> [Work instruction] Return the lines below that contain the word "EmptyExn".

> [Extracted records]
(** * requests_toolbelt.threaded.pool

    A shallow embedding of [src/requests_toolbelt/threaded/pool.py]: the
    [Pool] class with its two alternative constructors and its non-blocking
    drains, the [ThreadProxy] attribute forwarding of [ThreadResponse] and
    [ThreadException], and the worker loop the pool hands its queues to. *)

From Stdlib Require Import ZArith Lia.
From stdpp Require Import gmap strings list.

Local Open Scope Z_scope.

(** ** [queue.Queue]

    The standard library FIFO queue, seen from one thread at a time: [put]
    appends at the back, [get_nowait] removes the front element or raises
    [queue.Empty]. *)
Module Queue.

Definition t (A : Type) : Type := list A.

Inductive Empty : Type := EmptyExn.

Definition new {A : Type} : t A := [].

Definition put {A : Type} (x : A) (q : t A) : t A := q ++ [x].

Definition get_nowait {A : Type} (q : t A) : (Empty + A) * t A :=
  match q with
  | [] => (inl EmptyExn, [])
  | x :: q' => (inr x, q')
  end.

End Queue.

(** ** The interpreter state

    Python values that a request description may hold, dictionaries as
    objects on a heap (so that aliasing and [dict.copy] can be told apart),
    and the two counters that make the effects of building a pool visible:
    how often the session factory was called and how many worker threads
    were started. *)

Definition loc : Type := positive.

Inductive PyVal : Type :=
| VNone
| VStr (s : string)
| VInt (z : Z)
| VRef (l : loc).

Record World : Type := mkWorld {
  heap : gmap loc (gmap string PyVal);
  session_calls : nat;
  threads_started : nat
}.

Inductive PyError : Type :=
| ValueError (msg : string)
| TypeError
| AttributeError
| RecursionError.

(** Computations that read and write the interpreter state and may raise. *)
Definition M (A : Type) : Type := World -> (PyError + A) * World.

Definition ret {A : Type} (x : A) : M A := fun w => (inr x, w).

Definition raise {A : Type} (e : PyError) : M A := fun w => (inl e, w).

Definition bind {A B : Type} (c : M A) (k : A -> M B) : M B :=
  fun w =>
    match c w with
    | (inl e, w') => (inl e, w')
    | (inr x, w') => k x w'
    end.

Declare Scope py_scope.
Delimit Scope py_scope with py.
Notation "x <- c ;; k" := (bind c (fun x => k))
  (at level 100, c at next level, right associativity) : py_scope.
Local Open Scope py_scope.

(** A loop [for x in l: body] that carries the local state [s]. *)
Fixpoint for_each {A S : Type} (l : list A) (body : A -> S -> M S) (s : S)
    : M S :=
  match l with
  | [] => ret s
  | x :: l' => s' <- body x s ;; for_each l' body s'
  end.

(** A comprehension [[c for _ in range(n)]]. *)
Fixpoint repeatM {A : Type} (n : nat) (c : M A) : M (list A) :=
  match n with
  | O => ret []
  | S n' => x <- c ;; xs <- repeatM n' c ;; ret (x :: xs)
  end.

(** ** [Pool.__init__] and [Pool._new_session] *)
Section PoolDef.

Context {Client Job Resp Exn : Type}.

(** What [multiprocessing.cpu_count()] returns on the machine at hand. *)
Variable cpu_count : Z.

(** Modelled from the spec: a [thread.SessionThread], whose class is in
    [thread.py], as the session it was given.  The three queues it receives
    are the pool's own, shared by reference. *)
Record SessionThread : Type := mkSessionThread {
  thread_session : Client
}.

> [Response box]
Inductive Empty : Type := EmptyExn.
  | [] => (inl EmptyExn, [])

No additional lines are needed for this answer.